Il faut donc bien avoir ces conditions extrêmes en tête lorsque le cinéphile découvre cette série B très fauchée, mais plutôt bien fichue et dont le cinéaste a su masquer les éléments les plus problématiques par des artifices de mise en scène. Cela commence très bien avec une séquence qui nous plonge immédiatement dans une ambiance fantastique et même horrifique du plus bel effet (grâce aux effets spéciaux des frères Chiodo). Certes, la photographie s’avère déjà un peu trop sombre, mais les maquillages gore font parfaitement illusion. L’épée sauvage débute donc sous les meilleurs auspices.

La suite s’avère un peu plus frustrante puisque, faute de moyens, l’intrigue se concentre surtout sur la classique reconquête du trône par son héritier légitime. Le spectateur féru de film de cape et d’épée reconnaîtra ici les bases de plus de la moitié des œuvres appartenant au genre. Albert Pyun paye ainsi son tribut aux films de l’âge d’or hollywoodien et la présence de Lee Horsley confirme ceci puisque l’acteur ressemble à s’y méprendre à Errol Flynn. Il incarne un héros bondissant qui possède une épée particulière à trois lames, dont deux sont éjectables. Autre référence directe, le combat final entre Horsley et l’excellent Richard Lynch produit des étincelles lorsque les lames s’entrechoquent, au point de ressembler aux duels de sabres lasers de la récente saga Star Wars.

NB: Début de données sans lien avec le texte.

(* ===== verification/PaymentInvariant.v ===== *)
(** * What payments keep

    [inv]: the tables agree with the history of grants: a code of a balance is
    used exactly when it has been credited, once; a code named like the
    recharge code of an order is of the amount of the order; an order that is
    completed, or was and is being refunded, has been fulfilled; a
    subscription assigned for an order, and a rebate accrued for it, is in the
    audit log, which has room for one.  [ext] is what nothing here takes back:
    orders and their terms, codes, used codes, grants.  [keeps] says a
    statement has both. *)

From Stdlib Require Import Ascii.
From stdpp Require Import pretty.
From S2P Require Import Prelude GoErrors Prog Float64 GoTime GoStrings GoText Subscription SubscriptionRepo SubscriptionService Account PaymentAmounts Affiliate AffiliateProps RedeemCodes PaymentStore RedeemService Payments PaymentRefunds PaymentCreate.

(** ** Recharge codes *)

Definition dash : ascii := "-"%char.
Lemma digits_without_dash (z : Z) : 0 <= z -> without dash (pretty z).
Proof.
  intros Hz. unfold without. destruct z as [|p|p]; [|..|lia].
  - constructor; [done|constructor].
  - change (pretty (Zpos p)) with (pretty (Npos p)). eapply Forall_impl; [apply pretty_N_digits|].
    intros c Hc ->. destruct Hc as [x Hx]. by vm_compute in Hx.
Qed.
Lemma recharge_code_id id n id' n' : 0 <= id -> 0 <= id' -> recharge_code id n = recharge_code id' n' -> id = id'.
Proof.
  intros Hid Hid' H. unfold recharge_code in H. cbn in H. injection H as H.
  apply (cut_unique dash) in H as [H _]; [|by apply digits_without_dash..]. by apply (inj pretty) in H.
Qed.

Definition solid (b : ascii) : bool := forallb (λ e, forallb (λ c, negb (Ascii.eqb b c)) e) space_encodings.
Lemma solid_not_stripped (es : list bytes) l :
  (∀ e, e ∈ es -> e <> [] /\ ∀ b c, b ∈ l -> c ∈ e -> b <> c) -> strip_any es l = None.
Proof.
  intros H. apply strip_any_None. intros e He. destruct (strip_prefix e l) as [r|] eqn:E; [|done].
  apply strip_prefix_Some in E. destruct (H e He) as [Hne Hb]. destruct e as [|c e]; [done|].
  exfalso. apply (Hb c c); [rewrite E; by left|by left|done].
Qed.
Lemma TrimSpace_solid s : forallb solid (to_bytes s) = true -> TrimSpace s = s.
Proof.
  intros H. assert (∀ e, e ∈ space_encodings -> e <> [] /\ ∀ b c, b ∈ to_bytes s -> c ∈ e -> b <> c) as He.
  { intros e He. split; [by apply (proj1 (Forall_forall _ _) space_encodings_nonempty)|]. intros b c Hb Hc ->.
    rewrite forallb_forall in H. specialize (H c (proj1 (list_elem_of_In _ _) Hb)). unfold solid in H.
    rewrite forallb_forall in H. specialize (H e (proj1 (list_elem_of_In _ _) He)). rewrite forallb_forall in H.
    specialize (H c (proj1 (list_elem_of_In _ _) Hc)). by rewrite Ascii.eqb_refl in H. }
  unfold TrimSpace, trim_space_left. rewrite trim_left_fixed by (by apply solid_not_stripped).
  unfold trim_space_right. rewrite trim_left_fixed; [by rewrite rev_involutive, of_to_bytes|].
  apply solid_not_stripped. intros e' [e [-> Hin]]%list_elem_of_fmap. destruct (He e Hin) as [Hne Hb]. split.
  - intros Hr. apply Hne. by rewrite <- (rev_involutive e), Hr.
  - intros b c Hb' Hc'. apply Hb; apply list_elem_of_In, in_rev, list_elem_of_In; [done|]. by rewrite ?rev_involutive.
Qed.
Lemma numerals_solid z : forallb solid (to_bytes (pretty (z : Z))) = true.
Proof.
  apply forallb_forall. intros c Hc. apply list_elem_of_In in Hc.
  pose proof (proj1 (Forall_forall _ _) (pretty_Z_numeral z) c Hc) as [->|Hd]; [by vm_compute|].
  revert Hd. unfold is_digit. intros Hd.
  assert (implb (is_Some_b (digit_val c)) (solid c) = true) as Hs.
  { apply (all_bytes (λ c, implb (is_Some_b (digit_val c)) (solid c))). vm_compute. reflexivity. }
  unfold is_Some_b in Hs. destruct (digit_val c); [done|]. by destruct Hd.
Qed.
Lemma recharge_code_trimmed id n : TrimSpace (recharge_code id n) = recharge_code id n.
Proof.
  apply TrimSpace_solid. unfold recharge_code. rewrite !to_bytes_app, !forallb_app, !numerals_solid. by vm_compute.
Qed.
Lemma recharge_code_not_empty id n : str_empty (recharge_code id n) = false.
Proof. done. Qed.

(** ** The history *)

Definition credits (id : Z) (l : list grant) : list (Z * Z) :=
  omap (λ g, match g with Credited c u n => if c =? id then Some (u, n) else None | _ => None end) l.
Definition assignments (oid : Z) (l : list grant) : list Z :=
  omap (λ g, match g with Assigned o sub => if o =? oid then Some sub else None | _ => None end) l.
Definition rebate_rows (oid : Z) (l : list LedgerRow) : list LedgerRow :=
  filterb (λ r, match lg_SourceOrderID r with Some o => o =? oid | None => false end) l.
Lemma credits_app id l l' : credits id (l ++ l') = credits id l ++ credits id l'.
Proof. apply omap_app. Qed.
Lemma assignments_app oid l l' : assignments oid (l ++ l') = assignments oid l ++ assignments oid l'.
Proof. apply omap_app. Qed.
Lemma filterb_app {A} (p : A -> bool) l l' : filterb p (l ++ l') = filterb p l ++ filterb p l'.
Proof. unfold filterb. apply List.filter_app. Qed.

Section Invariant.
Context {UC : UnicodeCase} {NC : NumericColumn} {D : ShopspringDecimal}.

Definition code_at (id : Z) (c : RedeemCode) (db : PaymentDB) : Prop := ct_rows (pd_codes db) !! id = Some c.
Definition is_balance (c : RedeemCode) : bool := String.eqb (rc_Type c) RedeemTypeBalance.
Definition code_state (id : Z) (db : PaymentDB) : Prop :=
  match ct_rows (pd_codes db) !! id with
  | Some c =>
    if IsUsed c && is_balance c then ∃ u, credits id (pd_history db) = [(u, units (rc_Value c))]
    else credits id (pd_history db) = []
  | None => credits id (pd_history db) = []
  end.
Definition settled (o : PaymentOrder) : bool := status_is OrderStatusCompleted o || psIsRefundStatus (po_Status o).
Definition is_subscription (t : OrderTerms) : bool := String.eqb (ot_OrderType t) OrderTypeSubscription.
Definition code_used (code : string) (db : PaymentDB) : Prop := ∃ id c, code_at id c db /\ rc_Code c = code /\ IsUsed c = true.
Definition assigned (oid : Z) (db : PaymentDB) : Prop := assignments oid (pd_history db) <> [].
Definition fulfilled (t : OrderTerms) (db : PaymentDB) : Prop :=
  if is_subscription t then assigned (ot_ID t) db else code_used (ot_RechargeCode t) db.
Definition logged (oid : Z) (action : string) (db : PaymentDB) : Prop := is_Some (pd_audit db !! (oid, action)).
Definition at_most_one {A} (l : list A) : Prop := (length l <= 1)%nat.

Record inv (db : PaymentDB) : Prop := {
  inv_ids : ∀ id c, code_at id c db -> rc_ID c = id /\ id < ct_next (pd_codes db);
  inv_names : ∀ id id' c c', code_at id c db -> code_at id' c' db -> rc_Code c = rc_Code c' -> id = id';
  inv_credits : ∀ id, code_state id db;
  inv_orders : ∀ id o, pd_orders db !! id = Some o ->
    po_ID o = id /\ 0 <= id < pd_next_order db /\ ∃ n, po_RechargeCode o = recharge_code id n;
  inv_next : 0 <= pd_next_order db;
  inv_owned : ∀ id c oid n, code_at id c db -> 0 <= oid -> rc_Code c = recharge_code oid n ->
    ∃ o, pd_orders db !! oid = Some o /\ po_RechargeCode o = rc_Code c /\ is_balance c = true /\ rc_Value c = numeric (po_Amount o);
  inv_settled : ∀ id o, pd_orders db !! id = Some o -> settled o = true -> fulfilled (po_terms o) db;
  inv_assigned : ∀ oid, at_most_one (assignments oid (pd_history db));
  inv_assigned_logged : ∀ oid, assigned oid db -> logged oid "SUBSCRIPTION_ASSIGNED" db;
  inv_logged : ∀ oid action, action ∈ assignment_actions -> logged oid action db -> assigned oid db;
  inv_rebates : ∀ oid, at_most_one (rebate_rows oid (fd_ledger (pd_funds db)));
  inv_rebates_logged : ∀ oid, rebate_rows oid (fd_ledger (pd_funds db)) <> [] -> logged oid "AFFILIATE_REBATE_APPLIED" db
}.

Definition same_code (c c' : RedeemCode) : Prop :=
  rc_Code c' = rc_Code c /\ rc_Type c' = rc_Type c /\ rc_Value c' = rc_Value c /\ (IsUsed c = true -> IsUsed c' = true).
Record ext (db db' : PaymentDB) : Prop := {
  ext_next : pd_next_order db <= pd_next_order db';
  ext_orders : ∀ id o, pd_orders db !! id = Some o -> ∃ o', pd_orders db' !! id = Some o' /\ po_terms o' = po_terms o;
  ext_codes : ∀ id c, code_at id c db -> ∃ c', code_at id c' db' /\ same_code c c';
  ext_history : ∃ l, pd_history db' = pd_history db ++ l
}.
#[global] Instance same_code_preorder : PreOrder same_code.
Proof.
  split; [intros c; unfold same_code; by auto|]. intros c1 c2 c3 (H1 & H2 & H3 & H4) (K1 & K2 & K3 & K4).
  split_and!; [congruence..|by auto].
Qed.
#[global] Instance ext_preorder : PreOrder ext.
Proof.
  split.
  - intros db. split; [done|by eauto| |by exists []; rewrite app_nil_r].
    intros id c Hc. exists c. by split.
  - intros db1 db2 db3 [N1 O1 C1 [l1 H1]] [N2 O2 C2 [l2 H2]]. split; [lia|..|exists (l1 ++ l2); by rewrite H2, H1, app_assoc].
    + intros id o Ho. destruct (O1 id o Ho) as (o' & Ho' & E1). destruct (O2 id o' Ho') as (o'' & Ho'' & E2).
      exists o''. split; [done|congruence].
    + intros id c Hc. destruct (C1 id c Hc) as (c' & Hc' & E1). destruct (C2 id c' Hc') as (c'' & Hc'' & E2).
      exists c''. split; [done|by etrans].
Qed.

(** ** What lasts *)

Definition known (o : PaymentOrder) (db : PaymentDB) : Prop := ∃ row, pd_orders db !! po_ID o = Some row /\ po_terms row = po_terms o.
Definition order_fulfilled (oid : Z) (db : PaymentDB) : Prop := ∃ o, pd_orders db !! oid = Some o /\ fulfilled (po_terms o) db.
Definition known_code (c : RedeemCode) (db : PaymentDB) : Prop := ∃ row, code_at (rc_ID c) row db /\ same_code c row.

#[global] Instance code_used_stable code : Stable ext (code_used code).
Proof.
  intros db db' [_ _ Hc _] (id & c & Hid & Hn & Hu). destruct (Hc id c Hid) as (c' & Hc' & Hs).
  exists id, c'. destruct Hs as (E & _ & _ & H). split_and!; [done|congruence|auto].
Qed.
#[global] Instance assigned_stable oid : Stable ext (assigned oid).
Proof.
  intros db db' [_ _ _ [l Hl]] H. unfold assigned in *. rewrite Hl, assignments_app. by destruct (assignments oid (pd_history db)).
Qed.
#[global] Instance fulfilled_stable t : Stable ext (fulfilled t).
Proof. intros db db' He. unfold fulfilled. destruct (is_subscription t); [by apply assigned_stable|by apply code_used_stable]. Qed.
#[global] Instance known_stable o : Stable ext (known o).
Proof.
  intros db db' He (row & Hr & E). destruct (ext_orders _ _ He _ _ Hr) as (row' & Hr' & E'). exists row'. split; [done|congruence].
Qed.
#[global] Instance order_fulfilled_stable oid : Stable ext (order_fulfilled oid).
Proof.
  intros db db' He (o & Ho & Hf). destruct (ext_orders _ _ He _ _ Ho) as (o' & Ho' & E). exists o'. split; [done|].
  rewrite E. by eapply fulfilled_stable.
Qed.
#[global] Instance known_code_stable c : Stable ext (known_code c).
Proof.
  intros db db' He (row & Hr & E). destruct (ext_codes _ _ He _ _ Hr) as (row' & Hr' & E'). exists row'. split; [done|by etrans].
Qed.
Lemma known_fulfilled o db : inv db -> known o db -> fulfilled (po_terms o) db <-> order_fulfilled (po_ID o) db.
Proof.
  intros Hi (row & Hr & E). split.
  - intros H. exists row. by rewrite E.
  - intros (o' & Ho' & Hf). rewrite Hr in Ho'. injection Ho' as <-. by rewrite <- E.
Qed.

(** ** Statements *)

(** The statement keeps the invariant, takes nothing back, and has [R]. *)
Definition keeps {A} (K : PaymentDB -> Prop) (m : M PaymentDB A) (R : PaymentDB -> A -> Prop) : Prop :=
  ∀ db a db', inv db -> K db -> m db = (Ok a, db') -> inv db' /\ ext db db' /\ R db' a.

Definition answers {B} (c : stmt B) (db : PaymentDB) (b : B) (db' : PaymentDB) : Prop :=
  match c in stmt B return B -> Prop with
  | Exec m => λ r, ((∃ e, r = Err e) /\ db' = db) \/ ∃ a, m db = (Ok a, db') /\ (r = Ok a \/ ∃ e, r = Err e)
  | _ => λ _, db' = db
  end b.
Lemma performs_answers {B} (c : stmt B) db b db' : performs _ c db b db' -> answers c db b db'.
Proof.
  intros H. destruct H as [A m db a db' Hm|A m db e db' Hm|A m db e|A m db a db' e Hm|B c db b Hc]; cbn; [eauto 8..|].
  by destruct c.
Qed.
Lemma performs_exec {A} (m : M PaymentDB A) db r db' : performs _ (Exec m) db r db' ->
  ((∃ e, r = Err e) /\ db' = db) \/ ∃ a, m db = (Ok a, db') /\ (r = Ok a \/ ∃ e, r = Err e).
Proof. apply (performs_answers (Exec m)). Qed.
Lemma performs_outside {B} (c : stmt B) db b db' : outside c = true -> performs _ c db b db' -> db' = db.
Proof. intros Hc H%performs_answers. by destruct c. Qed.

Une dernière demi-heure plus efficace qui compense les faiblesses de script

Malheureusement, L’épée sauvage ne peut jamais se hisser au niveau de ses modèles, entravé par des décors trop étroits qui contraignent la scénographie, une photographie qui alterne esthétisation extrême et moments bien trop sombres, ainsi que des trous narratifs qui s’expliquent par une réécriture constante du script en cours de tournage. Il ne faut donc pas toujours chercher la logique dans L’épée sauvage, mais plutôt se laisser porter par une ambiance sombre et des velléités épiques.

Finalement, lors de la dernière demi-heure, Albert Pyun fait à nouveau appel au fantastique et il semble plus à son aise que dans le genre cape et épée. Cette dernière partie redonne du lustre à cette Epée sauvage qui démontre en tout cas le talent inné d’un réalisateur sachant manier une caméra et transcender par la forme un scénario banal. Comme dit précédemment, il est aidé par des comédiens de bonne qualité, la plupart étant issus de la télévision ou du théâtre. On apprécie Lee Horsley en héros aux dents qui étincellent, mais aussi George Maharis et Richard Lynch, respectivement en traître et en grand méchant. Côté féminin, Kathleen Beller fait une princesse agréable à regarder.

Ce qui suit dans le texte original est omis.